Some physicians apparently influenced by this “fetal rights” movement have even refused to prescribe certain medicines to women of “childbearing age,” regardless of whether they are pregnant or not. Kylie Cheung, writing for Jezebel, describes how a woman named Tara Rule is suing her neurologist and a New York hospital system for allegedly refusing to provide her with headache medication because she might one day become pregnant.
Last September, New York resident Tara Rule posted a raw, emotional video on Tiktok saying she had been denied a medication to treat a debilitating condition called cluster headaches, because her neurologist told her she was of “childbearing age” and the medication could cause birth defects to a hypothetical fetus.

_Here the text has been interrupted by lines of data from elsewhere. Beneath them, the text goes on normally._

Lemma addrs_at_set off a d :
  (off + 4 * length a <= length d)%nat -> length a = Datatypes.S NDIRECT -> Forall (fun x => 0 <= x < 2 ^ 32) a ->
  addrs_at (set_bytes off (addrs_bytes a) d) off = a.
Proof.
  intros Hd Ha Hr. unfold addrs_at. apply list_eq. intros k. rewrite list_lookup_fmap. rewrite <- Ha.
  destruct (decide (k < length a)%nat) as [Hk|Hk].
  - rewrite lookup_seq_lt by done. cbn [fmap option_fmap option_map]. rewrite Nat.add_0_l.
    rewrite (list_lookup_lookup_total_lt a) by done. f_equal.
    unfold word_at. rewrite !byte_at_set_in by (rewrite ?length_addrs_bytes; lia).
    replace (off + 4 * k - off)%nat with (4 * k + 0)%nat by lia.
    replace (off + 4 * k + 1 - off)%nat with (4 * k + 1)%nat by lia.
    replace (off + 4 * k + 2 - off)%nat with (4 * k + 2)%nat by lia.
    replace (off + 4 * k + 3 - off)%nat with (4 * k + 3)%nat by lia.
    rewrite !addrs_bytes_at by lia. simpl. apply word_bytes_value.
    rewrite Forall_lookup in Hr. apply (Hr k). by apply list_lookup_lookup_total_lt.
  - rewrite lookup_seq_ge by lia. by rewrite lookup_ge_None_2 by lia.
Qed.

(** An inode read back from where it was stored. *)
Lemma load_store_dinode x y off d :
  (off + 64 <= length d)%nat -> inode_ok x -> 0 <= i_size x < 2 ^ 32 -> Forall (fun a => 0 <= a < 2 ^ 32) (i_addrs x) ->
  load_dinode (store_dinode x off d) off y =
  MkInode (i_dev y) (i_inum y) (i_ref y) (i_lock y) (i_valid y) (i_type x) (i_major x) (i_minor x) (i_nlink x) (i_size x) (i_addrs x).
Proof.
  intros Hd (Hl & Ht & Hma & Hmi & Hnl & _) Hs Ha. unfold load_dinode, store_dinode.
  pose proof (length_addrs_bytes (i_addrs x)) as Hab. rewrite Hl in Hab. unfold NDIRECT in Hab.
  assert (forall o v e, length (set_half o v e) = length e) as Lh by (intros; apply length_set_bytes).
  assert (forall o v e, length (set_word o v e) = length e) as Lw by (intros; apply length_set_bytes).
  assert (forall o v e o', (o' + 2 <= o \/ o + 4 <= o')%nat -> half_at (set_word o v e) o' = half_at e o') as Hhw
    by (intros o v e o' Ho; apply half_at_set_bytes_ne; simpl; lia).
  assert (forall o v e o', (o' + 2 <= o \/ o + 2 <= o')%nat -> half_at (set_half o v e) o' = half_at e o') as Hhh
    by (intros o v e o' Ho; apply half_at_set_bytes_ne; simpl; lia).
  f_equal.
  - rewrite half_at_set_bytes_ne, Hhw, 3!Hhh by lia. apply half_at_set_half; [lia|done].
  - rewrite half_at_set_bytes_ne, Hhw, 2!Hhh by lia. apply half_at_set_half; [rewrite ?Lh; lia|done].
  - rewrite half_at_set_bytes_ne, Hhw, 1!Hhh by lia. apply half_at_set_half; [rewrite ?Lh; lia|done].
  - rewrite half_at_set_bytes_ne, Hhw by lia. apply half_at_set_half; [rewrite ?Lh; lia|done].
  - rewrite word_at_set_bytes_ne by lia. apply word_at_set_word; [done|rewrite ?Lh; lia].
  - apply addrs_at_set; [rewrite Lw, !Lh, Hl; unfold NDIRECT; lia|done|done].
Qed.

Rule said that as she sat in her neurologist’s office at Glens Falls Hospital, she told him she never planned to have kids and would have an abortion if she became pregnant; referencing the overturning of Roe v. Wade, he responded that getting the care she was seeking is “trickier now with the way things are going.” He also said she should bring her partner “in on the conversation” on her medical care. Rule asked if the issue preventing her from getting the “highly effective” medication was solely that she could become pregnant and, “If I was, like, through menopause, would [the medication] be very effective for cluster headaches?” The doctor affirmed it would. He also asked about her sex life and whether she’s “with a steady person.” Rule shared audio recordings of the appointment on TikTok at the time.
As Valenti observes, even as Republicans begin to realize that their extreme positions on abortion are repugnant to the majority of Americans, they continue to try to “trick Americans into believing they’re somehow softening” those positions. But their latest tactics, such as emphasizing access to “birth control” or achieving some type of magical “consensus” on the number of weeks they would permit someone to terminate an unwanted pregnancy indicate they haven’t retreated one iota from their original goals. All they’re actually intent on is refashioning their language, sometimes (as Valenti’s article shows) by literally telling doctors what to say to achieve their ends.
But voters shouldn’t be fooled: “forced birth” is exactly what it sounds like, and it remains Republicans’ only objective, however they attempt to disguise it.